Whistleblowing Is Not Just Leaking – It’s an Act of Political Resistance - etiam
https://theintercept.com/2016/05/03/edward-snowden-whistleblowing-is-not-just-leaking-its-an-act-of-political-resistance/
======
krylon
"even if we had a 9/11 attack every year, we would still be losing more people
to car accidents and heart disease, and we don’t see the same expenditure of
resources to respond to those more significant threats."

This has been bothering me for years, now. Once one realizes this apparent
contradiction, it is one of those "how could I have missed that"-moments, but
the media - who for better or worse lead or at least shape public discourse -
never mention it. In Germany, more people die in car crashes every year than
have been killed by terrorists in the ~70 years since the end of WWII. Yet
everyone gets hysterical about the "terrorist threat" to a degree that makes
public concern about car accidents look ... nonexistent. We never hear
politicians declare the War on Cancer, even though that horrible disease
brings immense suffering and far too often death to so many people.

Is it because people know that you cannot simply declare war on a disease and
make it go away? Is it because people know that reducing the number of car
accidents would require them to drive more carefully (a desirable result, but
kind of hard to enforce)?

Are more afraid of terrorist attacks because it's just more people dying at
the same time, the same place, in a common event, whereas car accidents happen
one by one, scattered all over the country, all over the year?

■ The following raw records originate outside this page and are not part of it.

(* ===== verification/PeerOut.v ===== *)
(** * The outgoing queue of a peer (qkc/src/transport/peer_client.rs)

    One bounded queue and one writer task per peer.

    - [PeerSlot] is the struct ([sl_notify] and [sl_reconnect] are the permits of
      its two [Notify]); the log throttle is left out.
    - [slot_send] is the body of [PeerOut::send]; [po_send] adds
      [get_or_create].
    - [slot_connect], [slot_connect_failed], [slot_write] and [slot_hung_up] are
      the steps of [writer_loop]; [slot_step] is the relation between them and
      the callers of [send], in any interleaving.

    The theorem: whatever the interleaving of sends, connections and failures,
    the frames written are a subsequence, in order, of the frames accepted, and
    only a failed write or a full queue loses one. *)

From Stdlib Require Import ZArith Lia.
From S2P Require Import Prelude Wire.

Definition QUEUE_CAPACITY : Z := 32768.

Record PeerSlot := mkSlot {
  sl_queue : list Frame;
  sl_sent : Z;
  sl_dropped : Z;
  sl_connected : bool;
  sl_connects : Z;
  sl_notify : bool;
  sl_reconnect : bool;
}.

Definition slot_new : PeerSlot := mkSlot [] 0 0 false 0 false false.

(** [send] on the slot: the frame is queued, or dropped when the queue is full. *)
Definition slot_send (s : PeerSlot) (f : Frame) : PeerSlot * bool :=
  if zlen (sl_queue s) <? QUEUE_CAPACITY then
    (mkSlot (sl_queue s ++ [f]) (as_u 64 (sl_sent s + 1)) (sl_dropped s) (sl_connected s)
       (sl_connects s) true (sl_reconnect s), true)
  else
    (mkSlot (sl_queue s) (sl_sent s) (as_u 64 (sl_dropped s + 1)) (sl_connected s)
       (sl_connects s) (sl_notify s) (sl_reconnect s), false).

Abbreviation PeerOut := (gmap Z PeerSlot).

Definition get_or_create (po : PeerOut) (peer : Z) : PeerSlot := default slot_new (po !! peer).

Definition po_send (po : PeerOut) (peer : Z) (f : Frame) : PeerOut * bool :=
  let '(s, ok) := slot_send (get_or_create po peer) f in
  (<[peer := s]> po, ok).

(** [writer_loop]: a connection succeeded. *)
Definition slot_connect (s : PeerSlot) : PeerSlot :=
  mkSlot (sl_queue s) (sl_sent s) (sl_dropped s) true (as_u 64 (sl_connects s + 1)) (sl_notify s)
    (if sl_connects s >? 0 then true else sl_reconnect s).

(** A frame is popped and written ([ok]) or the write fails and the socket is
    given up; the frame is gone in both cases. *)
Definition slot_write (s : PeerSlot) (ok : bool) : PeerSlot * option Frame :=
  match sl_queue s with
  | [] => (s, None)
  | f :: q =>
      (mkSlot q (sl_sent s) (sl_dropped s) (if ok then sl_connected s else false)
         (sl_connects s) (sl_notify s) (sl_reconnect s),
       if ok then Some f else None)
  end.

Definition slot_hung_up (s : PeerSlot) : PeerSlot :=
  mkSlot (sl_queue s) (sl_sent s) (sl_dropped s) false (sl_connects s) (sl_notify s) (sl_reconnect s).

(** ** Interleavings

    The state of a run: the slot, the frames accepted by [send], the frames
    written to the socket and the frames lost to a failed write. *)

Record out_state := mkOut {
  os_slot : PeerSlot;
  os_accepted : list Frame;
  os_written : list Frame;
  os_lost : nat;
}.

Inductive slot_step : out_state -> out_state -> Prop :=
  | step_send s acc wr n f s' :
      slot_send s f = (s', true) -> slot_step (mkOut s acc wr n) (mkOut s' (acc ++ [f]) wr n)
  | step_send_full s acc wr n f s' :
      slot_send s f = (s', false) -> slot_step (mkOut s acc wr n) (mkOut s' acc wr n)
  | step_connect s acc wr n :
      sl_connected s = false -> slot_step (mkOut s acc wr n) (mkOut (slot_connect s) acc wr n)
  | step_write s acc wr n s' f :
      sl_connected s = true -> slot_write s true = (s', Some f) ->
      slot_step (mkOut s acc wr n) (mkOut s' acc (wr ++ [f]) n)
  | step_write_err s acc wr n s' :
      sl_connected s = true -> sl_queue s <> [] -> slot_write s false = (s', None) ->
      slot_step (mkOut s acc wr n) (mkOut s' acc wr (S n))
  | step_hung_up s acc wr n :
      sl_connected s = true -> slot_step (mkOut s acc wr n) (mkOut (slot_hung_up s) acc wr n).

Inductive slot_reach : out_state -> Prop :=
  | reach_init : slot_reach (mkOut slot_new [] [] 0)
  | reach_step o o' : slot_reach o -> slot_step o o' -> slot_reach o'.

Record out_inv (o : out_state) : Prop := {
  oi_order : exists done, os_accepted o = done ++ sl_queue (os_slot o) /\ sublist (os_written o) done
                          /\ length done = (length (os_written o) + os_lost o)%nat;
  oi_bound : zlen (sl_queue (os_slot o)) <= QUEUE_CAPACITY;
}.

Lemma out_inv_step o o' : out_inv o -> slot_step o o' -> out_inv o'.
Proof.
  intros [(done & Ha & Hsub & Hlen) Hb] Hstep.
  destruct Hstep as [s acc wr n f s' Hs|s acc wr n f s' Hs|s acc wr n Hc|s acc wr n s' f Hc Hw
    |s acc wr n s' Hc Hq Hw|s acc wr n Hc]; simpl in *; subst.
  - unfold slot_send in Hs. destruct (Z.ltb_spec (zlen (sl_queue s)) QUEUE_CAPACITY); [|done].
    injection Hs as <-. constructor; simpl.
    + exists done. by rewrite app_assoc.
    + rewrite zlen_app, zlen_cons, zlen_nil. lia.
  - unfold slot_send in Hs. destruct (_ <? _); [done|]. injection Hs as <-.
    constructor; simpl; [by exists done|done].
  - constructor; simpl; [by exists done|done].
  - unfold slot_write in Hw. destruct (sl_queue s) as [|f0 q] eqn:Eq; [done|]. injection Hw as <- <-.
    constructor; simpl.
    + exists (done ++ [f0]). rewrite <- app_assoc. split_and!; [done|by apply sublist_app|].
      rewrite !length_app. simpl. lia.
    + rewrite zlen_cons in Hb. lia.
  - unfold slot_write in Hw. destruct (sl_queue s) as [|f0 q] eqn:Eq; [done|]. injection Hw as <-.
    constructor; simpl.
    + exists (done ++ [f0]). rewrite <- app_assoc. split_and!; [done|by apply sublist_inserts_r|].
      rewrite length_app. simpl. lia.
    + rewrite zlen_cons in Hb. lia.
  - constructor; simpl; [by exists done|done].
Qed.

(** The link preserves order and loses only what the code says it loses.  In
    every reachable state of a peer queue, over any interleaving of senders and
    the writer task, connections and disconnections included, the frames written
    are in the order they were accepted; every accepted frame is written, still
    queued, or the one a failed write was holding.  The queue never exceeds its
    capacity. *)
Theorem peer_queue_order (o : out_state) (Hreach : slot_reach o) :
  (exists done, os_accepted o = done ++ sl_queue (os_slot o) /\ sublist (os_written o) done)
  /\ length (os_accepted o) = (length (os_written o) + os_lost o + length (sl_queue (os_slot o)))%nat
  /\ zlen (sl_queue (os_slot o)) <= QUEUE_CAPACITY.
Proof.
  assert (Hinv : out_inv o).
  { induction Hreach as [|o o' _ IH Hstep]; [|by eapply out_inv_step].
    constructor; simpl; [by exists []|vm_compute; discriminate]. }
  destruct Hinv as [(done & Ha & Hsub & Hlen) Hb]. split_and!; [eauto| |done].
  rewrite Ha, length_app. lia.
Qed.

(** Frames queued while the link is down are kept.  A frame sent while the
    socket is closed waits in the queue and is the next one written after the
    reconnection. *)
Theorem queued_while_down_is_sent (s : PeerSlot) (f : Frame)
  (Hdown : sl_connected s = false) (Hempty : sl_queue s = []) :
  let '(s1, ok) := slot_send s f in
  ok = true /\ snd (slot_write (slot_connect s1) true) = Some f.
Proof. unfold slot_send. rewrite Hempty. done. Qed.

(** ** Witnesses *)

Lemma peer_queue_order_witness :
  length [Frame_empty 1] = (length (@nil Frame) + 0 + 1)%nat.
Proof.
  apply (peer_queue_order (mkOut (fst (slot_send slot_new (Frame_empty 1))) [Frame_empty 1] [] 0)).
  eapply reach_step; [apply reach_init|]. by apply (step_send slot_new [] [] 0 (Frame_empty 1)).
Defined.

Lemma queued_while_down_is_sent_witness :
  let '(s1, ok) := slot_send slot_new (Frame_empty 1) in
  ok = true /\ snd (slot_write (slot_connect s1) true) = Some (Frame_empty 1).
Proof. by apply (queued_while_down_is_sent slot_new (Frame_empty 1)). Defined.
#[export] Instance ks_counter_eq_dec : EqDecision ks_counter.
Proof. solve_decision. Defined.

(** The calls to the rate estimator. *)
Inductive est_call :=
  | OnDelivered (n : Z)
  | OnPeerDrained (n : Z)
  | OnPeerDrainedShortfall (n : Z).

Record KeyStore := mkKs {
  ks_enc : list OtpKey;
  ks_dec : gmap bytes bytes;
  ks_enc_low : bool;
  ks_dec_pending : list bytes;
  ks_dec_announced : gset bytes;
  ks_dec_request : bool;
  ks_dec_inserted_seq : Z;
  ks_enc_inserted_seq : Z;
  ks_est : list est_call;
  ks_count : ks_counter -> Z;
  ks_my_id : Z;
  ks_peer_id : Z;
  ks_key_size_bits : Z;
}.

Definition ENC_CAP : Z := BUFFER_TARGET * 2.

Definition ks_new (my_id peer_id bits : Z) : KeyStore :=
  mkKs [] ∅ false [] ∅ false 0 0 [] (fun _ => 0) my_id peer_id (as_u 16 bits).

Definition bump (c : ks_counter) (n : Z) (ks : KeyStore) : KeyStore :=
  mkKs (ks_enc ks) (ks_dec ks) (ks_enc_low ks) (ks_dec_pending ks) (ks_dec_announced ks)
    (ks_dec_request ks) (ks_dec_inserted_seq ks) (ks_enc_inserted_seq ks) (ks_est ks)
    (fun c' => if decide (c' = c) then as_u 64 (ks_count ks c' + n) else ks_count ks c')
    (ks_my_id ks) (ks_peer_id ks) (ks_key_size_bits ks).

Definition with_enc (q : list OtpKey) (low : bool) (ks : KeyStore) : KeyStore :=
  mkKs q (ks_dec ks) low (ks_dec_pending ks) (ks_dec_announced ks) (ks_dec_request ks)
    (ks_dec_inserted_seq ks) (ks_enc_inserted_seq ks) (ks_est ks) (ks_count ks)
    (ks_my_id ks) (ks_peer_id ks) (ks_key_size_bits ks).

Definition with_dec (m : gmap bytes bytes) (seq : Z) (ks : KeyStore) : KeyStore :=
  mkKs (ks_enc ks) m (ks_enc_low ks) (ks_dec_pending ks) (ks_dec_announced ks)
    (ks_dec_request ks) seq (ks_enc_inserted_seq ks) (ks_est ks) (ks_count ks)
    (ks_my_id ks) (ks_peer_id ks) (ks_key_size_bits ks).

Definition with_pending (p : list bytes) (a : gset bytes) (req : bool) (ks : KeyStore) : KeyStore :=
  mkKs (ks_enc ks) (ks_dec ks) (ks_enc_low ks) p a req (ks_dec_inserted_seq ks)
    (ks_enc_inserted_seq ks) (ks_est ks) (ks_count ks)
    (ks_my_id ks) (ks_peer_id ks) (ks_key_size_bits ks).

Definition with_est (e : est_call) (ks : KeyStore) : KeyStore :=
  mkKs (ks_enc ks) (ks_dec ks) (ks_enc_low ks) (ks_dec_pending ks) (ks_dec_announced ks)
    (ks_dec_request ks) (ks_dec_inserted_seq ks) (ks_enc_inserted_seq ks) (ks_est ks ++ [e])
    (ks_count ks) (ks_my_id ks) (ks_peer_id ks) (ks_key_size_bits ks).

Definition with_enc_seq (s : Z) (ks : KeyStore) : KeyStore :=
  mkKs (ks_enc ks) (ks_dec ks) (ks_enc_low ks) (ks_dec_pending ks) (ks_dec_announced ks)
    (ks_dec_request ks) (ks_dec_inserted_seq ks) s (ks_est ks)
    (ks_count ks) (ks_my_id ks) (ks_peer_id ks) (ks_key_size_bits ks).
(* ===== verification/Relay.v ===== *)
(** * The relay of a QKC (qkc/src/relay.rs, service.rs, transport/peer_server.rs)

    The node and what it does with a frame.

    - [Link] is [LinkRuntime]: the type and key size of its config, the key
      buffers, the frame authentication and the epoch secrets they share.  [Node]
      is [QkcService]: links, routing, the outgoing queues, the local consumers,
      the intake queue between reader and dispatcher, and the counters.
    - [handle_incoming], [handle_local_send], [forward_plaintext],
      [send_frame_to_peer], [outbound_frame], [local_deliver_frame],
      [lookup_or_fetch_dec], [deliver_local], [handle_notify], [ingress] (one
      frame through [handle_conn]), [add_link], [remove_link] are the functions.
    - An [await] on the key buffers takes a schedule, as in [KeyStore]; the rest
      of the node is read as it is when the handler runs.
    - [RelayEnv] is the interface to the code outside the repository: the text
      form of a UUID (crate [uuid]) and the hash of a frame (the standard
      library's [DefaultHasher], whose algorithm is unspecified).

    The theorems: a payload crosses a path of nodes unchanged, QKD-grade traffic
    leaves on QKD links only, an oversize payload spends no key; and two defects,
    the zero key size and the announced key a handler misses. *)

From Stdlib Require Import ZArith Lia.
From S2P Require Import Prelude Wire ReplayWindow FrameMac QkcTypes SecretStore FrameAuth.
From S2P Require Import OtpCrypto Routing PeerOut KeyStore.

Class RelayEnv := {
  uuid_to_string : bytes -> bytes;
  uuid_parse : bytes -> option bytes;
  frame_hash64 : Z -> bytes -> bytes -> list bytes -> Z;
  (** The hyphenated form: 36 ASCII characters, and [parse_str] reads it back. *)
  uuid_parse_to_string : forall id, length id = 16%nat -> wf_bytes id ->
    uuid_parse (uuid_to_string id) = Some id;
  uuid_string_len : forall id, length id = 16%nat -> length (uuid_to_string id) = 36%nat;
  uuid_string_ascii : forall id, wf_string (uuid_to_string id);
}.

(** ** State *)

Inductive LinkType := Qkd | Pqc.

Record Link := mkLink {
  lk_type : LinkType;
  lk_bits : Z;
  lk_keys : KeyStore;
  lk_auth : option LinkFrameAuth;
  lk_store : SecretStore;
}.

(** A registered local connection: its queue, or closed. *)
Record LocalConn := mkConn { lc_queue : list Frame; lc_closed : bool }.

Inductive svc_counter :=
  | deliver_calls | deliver_sends_ok | deliver_drops_full | deliver_drops_closed
  | local_send_starts | local_send_oks | local_send_errs
  | incoming_starts | incoming_delivered | incoming_forwarded | incoming_errs
  | intake_dropped_full.

#[export] Instance svc_counter_eq_dec : EqDecision svc_counter.
Proof. solve_decision. Defined.

Record Node := mkNode {
  nd_id : Z;
  nd_links : gmap Z Link;
  nd_routing : ForwardingTable;
  nd_out : PeerOut;
  nd_local : list LocalConn;
  nd_intake : list (Frame * bool);
  nd_count : svc_counter -> Z;
}.

Definition MAX_RELAY_CHUNKS : nat := 4.
Definition DELIVER_QUEUE_CAPACITY : Z := 65536.
Definition INTAKE_QUEUE : Z := 8192.
(* ===== verification/Security.v ===== *)
(** * Security levels and key grades

    [KeyGrade], [SecurityLevel] and their policy (common/src/security.rs), and the
    level an ETSI 014 request asks for in its extensions
    (dkms/src/security_level.rs).  A JSON object is a finite map of values; of a
    value only what the code asks of it is kept: a string, an unsigned number, or
    something else.  The text of error messages is left out. *)

From Stdlib Require Import ZArith Lia.
From S2P Require Import Prelude.

(** ** common/src/security.rs *)

Inductive KeyGrade := GradeQkd | GradePqc.
Inductive SecurityLevel := StrictQkd | QkdPrefer | NoWorry.
Inductive GradeResolution := Serve (g : KeyGrade) | Unsatisfiable.

#[export] Instance KeyGrade_eq_dec : EqDecision KeyGrade.
Proof. solve_decision. Defined.
#[export] Instance SecurityLevel_eq_dec : EqDecision SecurityLevel.
Proof. solve_decision. Defined.

Definition wire_byte (g : KeyGrade) : Z := match g with GradeQkd => 0 | GradePqc => 1 end.

Definition level_as_str (l : SecurityLevel) : string :=
  match l with StrictQkd => "strict_qkd" | QkdPrefer => "qkd_prefer" | NoWorry => "no_worry" end.

Definition from_token (s : string) : option SecurityLevel :=
  if decide (s = "strict_qkd"%string) then Some StrictQkd
  else if decide (s = "qkd_prefer"%string) then Some QkdPrefer
  else if decide (s = "no_worry"%string) then Some NoWorry
  else None.

Definition serve_pref (l : SecurityLevel) : list KeyGrade :=
  match l with
  | StrictQkd => [GradeQkd]
  | QkdPrefer => [GradeQkd; GradePqc]
  | NoWorry => [GradePqc; GradeQkd]
  end.

Definition resolve_grade (l : SecurityLevel) (qkd_available pqc_available : bool) : GradeResolution :=
  match l with
  | StrictQkd => if qkd_available then Serve GradeQkd else Unsatisfiable
  | QkdPrefer =>
      if qkd_available then Serve GradeQkd
      else if pqc_available then Serve GradePqc else Unsatisfiable
  | NoWorry =>
      if pqc_available then Serve GradePqc
      else if qkd_available then Serve GradeQkd else Unsatisfiable
  end.

(** ** dkms/src/security_level.rs *)

(** A [serde_json::Value], as far as [as_str] and [as_u64] tell values apart. *)
Inductive Value := VString (s : string) | VU64 (n : Z) | VOther.

Definition as_str (v : Value) : option string := match v with VString s => Some s | _ => None end.
Definition as_u64 (v : Value) : option Z := match v with VU64 n => Some n | _ => None end.

Abbreviation JsonMap := (gmap string Value).

(** The ETSI 014 key request (etsi/src/v014/key_request.rs); the additional SAEs
    are the list [SaeList] makes. *)
Record Etsi014KeyRequest := mkReq {
  rq_number : Z;
  rq_size : Z;
  rq_additional_saes : list string;
  rq_extension_mandatory : option (list JsonMap);
  rq_extension_optional : option (list JsonMap)
}.

Definition EXT_KEY : string := "security_level".

Fixpoint find_level (maps : list JsonMap) : option string :=
  match maps with
  | [] => None
  | m :: maps => match m !! EXT_KEY ≫= as_str with Some s => Some s | None => find_level maps end
  end.

Definition find_in (ext : option (list JsonMap)) : option string := ext ≫= find_level.

(** Some object has a key other than [k]. *)
Definition has_other_key (k : string) (m : JsonMap) : bool :=
  existsb (fun p => negb (bool_decide (fst p = k))) (map_to_list m).

Definition requested (req : Etsi014KeyRequest) : res unit (option SecurityLevel) :=
  if existsb (has_other_key EXT_KEY) (default [] (rq_extension_mandatory req)) then Err tt else
  match find_in (rq_extension_mandatory req) with
  | Some tok => match from_token tok with Some l => Ok (Some l) | None => Err tt end
  | None =>
      match find_in (rq_extension_optional req) ≫= from_token with
      | Some l => Ok (Some l)
      | None => Ok None
      end
  end.

Definition resolve_level (req : Etsi014KeyRequest) (dflt : SecurityLevel) : res unit SecurityLevel :=
  let* l := requested req in Ok (default dflt l).

(** ** What holds *)

Lemma from_token_as_str l : from_token (level_as_str l) = Some l.
Proof. by destruct l. Qed.

Lemma from_token_inv s l : from_token s = Some l -> s = level_as_str l.
Proof. unfold from_token. intros H. repeat case_decide; simplify_eq/=; done. Qed.

Lemma has_other_key_spec k m :
  has_other_key k m = true <-> exists k', k' <> k /\ is_Some (m !! k').
Proof.
  unfold has_other_key. rewrite existsb_exists. split.
  - intros ([k' v] & Hin & Hk). exists k'. apply list_elem_of_In, elem_of_map_to_list in Hin.
    apply negb_true_iff, bool_decide_eq_false in Hk. split; [done|by exists v].
  - intros (k' & Hk & v & Hv). exists (k', v). split.
    + by apply list_elem_of_In, elem_of_map_to_list.
    + by apply negb_true_iff, bool_decide_eq_false.
Qed.

(** The level that serving by preference reaches is the one the policy table
    resolves, whatever is in stock. *)
Lemma serve_pref_resolves l (stock : KeyGrade -> bool) :
  match list_find (fun g => stock g = true) (serve_pref l) with
  | Some (_, g) => resolve_grade l (stock GradeQkd) (stock GradePqc) = Serve g
  | None => resolve_grade l (stock GradeQkd) (stock GradePqc) = Unsatisfiable
  end.
Proof.
  destruct l; simpl; repeat case_decide; simpl; try done;
    destruct (stock GradeQkd) eqn:Eq, (stock GradePqc) eqn:Ep; simplify_eq/=; done.
Qed.

Lemma strict_never_pqc l g : l = StrictQkd -> g ∈ serve_pref l -> g = GradeQkd.
Proof. intros ->. simpl. set_solver. Qed.

Lemma find_level_single s : find_level [{[ EXT_KEY := VString s ]}] = Some s.
Proof. cbn [find_level]. rewrite lookup_singleton_eq. done. Qed.

Lemma requested_spec (req : Etsi014KeyRequest) (dflt : SecurityLevel) :
  (forall m k, m ∈ default [] (rq_extension_mandatory req) -> is_Some (m !! k) -> k <> EXT_KEY ->
     resolve_level req dflt = Err tt)
  /\ ((forall m k, m ∈ default [] (rq_extension_mandatory req) -> is_Some (m !! k) -> k = EXT_KEY) ->
      resolve_level req dflt =
        match find_in (rq_extension_mandatory req), find_in (rq_extension_optional req) with
        | Some tok, _ => match from_token tok with Some l => Ok l | None => Err tt end
        | None, Some tok => Ok (default dflt (from_token tok))
        | None, None => Ok dflt
        end).
Proof.
  assert (Hex : existsb (has_other_key EXT_KEY) (default [] (rq_extension_mandatory req)) = true <->
    exists m k, m ∈ default [] (rq_extension_mandatory req) /\ is_Some (m !! k) /\ k <> EXT_KEY).
  { rewrite existsb_exists. setoid_rewrite has_other_key_spec. setoid_rewrite <- list_elem_of_In. naive_solver. }
  unfold resolve_level, requested. split.
  - intros m k Hm Hk Hne. rewrite (proj2 Hex) by eauto 6. done.
  - intros Hall. destruct (existsb _ _) eqn:E.
    { destruct (proj1 Hex eq_refl) as (m & k & Hm & Hk & Hne). by destruct Hne; eapply Hall. }
    destruct (find_in (rq_extension_mandatory req)) as [tok|] eqn:Em; [by destruct (from_token tok)|].
    destruct (find_in (rq_extension_optional req)) as [tok|] eqn:Eo; simpl; [|done].
    by destruct (from_token tok).
Qed.

(** An extension a request makes mandatory is honoured or refused.  A request
    is refused when a mandatory object has any key but [security_level], or when
    its first mandatory level is not one of the three tokens; when it is one, that
    level is the answer, whatever the optional extensions say; with no mandatory
    level an optional one counts if it is a known token; otherwise the default
    decides. *)
Theorem mandatory_level_honoured (req : Etsi014KeyRequest) (dflt : SecurityLevel) :
  (forall m k, m ∈ default [] (rq_extension_mandatory req) -> is_Some (m !! k) -> k <> EXT_KEY ->
     resolve_level req dflt = Err tt)
  /\ ((forall m k, m ∈ default [] (rq_extension_mandatory req) -> is_Some (m !! k) -> k = EXT_KEY) ->
      resolve_level req dflt =
        match find_in (rq_extension_mandatory req), find_in (rq_extension_optional req) with
        | Some tok, _ => match from_token tok with Some l => Ok l | None => Err tt end
        | None, Some tok => Ok (default dflt (from_token tok))
        | None, None => Ok dflt
        end).
Proof. apply requested_spec. Qed.

(** A mandatory level that is not a string is ignored.  A request whose only
    mandatory extension is [security_level] with a number (or null, or an object)
    for value is served at the default level, as if nothing had been asked. *)
Theorem mandatory_non_string_ignored (req : Etsi014KeyRequest) (v : Value) (dflt : SecurityLevel)
  (Hm : rq_extension_mandatory req = Some [{[ EXT_KEY := v ]}]) (Hv : as_str v = None)
  (Ho : rq_extension_optional req = None) :
  resolve_level req dflt = Ok dflt.
Proof.
  destruct (requested_spec req dflt) as [_ H]. rewrite H, Hm, Ho; clear H.
  - unfold find_in. cbn [mbind option_bind find_level]. rewrite lookup_singleton_eq. cbn. by rewrite Hv.
  - rewrite Hm. cbn. intros m k ->%list_elem_of_singleton [x Hx]. by apply lookup_singleton_Some in Hx as [<- _].
Qed.

Lemma mandatory_non_string_ignored_witness :
  resolve_level (mkReq 1 256 [] (Some [{[ EXT_KEY := VU64 3 ]}]) None) QkdPrefer = Ok QkdPrefer.
Proof.
  apply (mandatory_non_string_ignored (mkReq 1 256 [] (Some [{[ EXT_KEY := VU64 3 ]}]) None) (VU64 3) QkdPrefer);
    reflexivity.
Defined.

Lemma mandatory_level_honoured_witness :
  let r := mkReq 1 256 [] (Some [{[ EXT_KEY := VString "strict_qkd" ]}]) (Some [{[ EXT_KEY := VString "no_worry" ]}]) in
  let bad := mkReq 1 256 [] (Some [{[ "hops"%string := VU64 2 ]}]) None in
  resolve_level r QkdPrefer = Ok StrictQkd /\ resolve_level bad QkdPrefer = Err tt.
Proof.
  cbv zeta. split.
  - rewrite (proj2 (mandatory_level_honoured _ QkdPrefer)); [reflexivity|].
    intros m k ->%list_elem_of_singleton [x Hx]. by apply lookup_singleton_Some in Hx as [<- _].
  - apply (proj1 (mandatory_level_honoured _ QkdPrefer) {[ "hops"%string := VU64 2 ]} "hops"%string);
      [by apply list_elem_of_singleton|by eexists; apply lookup_singleton_eq|done].
Defined.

NB that I am not dismissing terrorist attacks as harmless, nor am I trying to
belittle the suffering of the victims. But the actual threat to Western
societies that terrorist attacks pose makes the resources we put into fighting
them look way out of proportion, especially since any talk about that
underlying causes for terrorist attacks is either ignored by the mainstream
media or denounced as some kind of heresy.

Not only are we "fighting" a minor target (in terms of deaths caused), we are
also employing means that are not well-suited for this purpose. Kind of like
the War on Drugs, now that I think of it.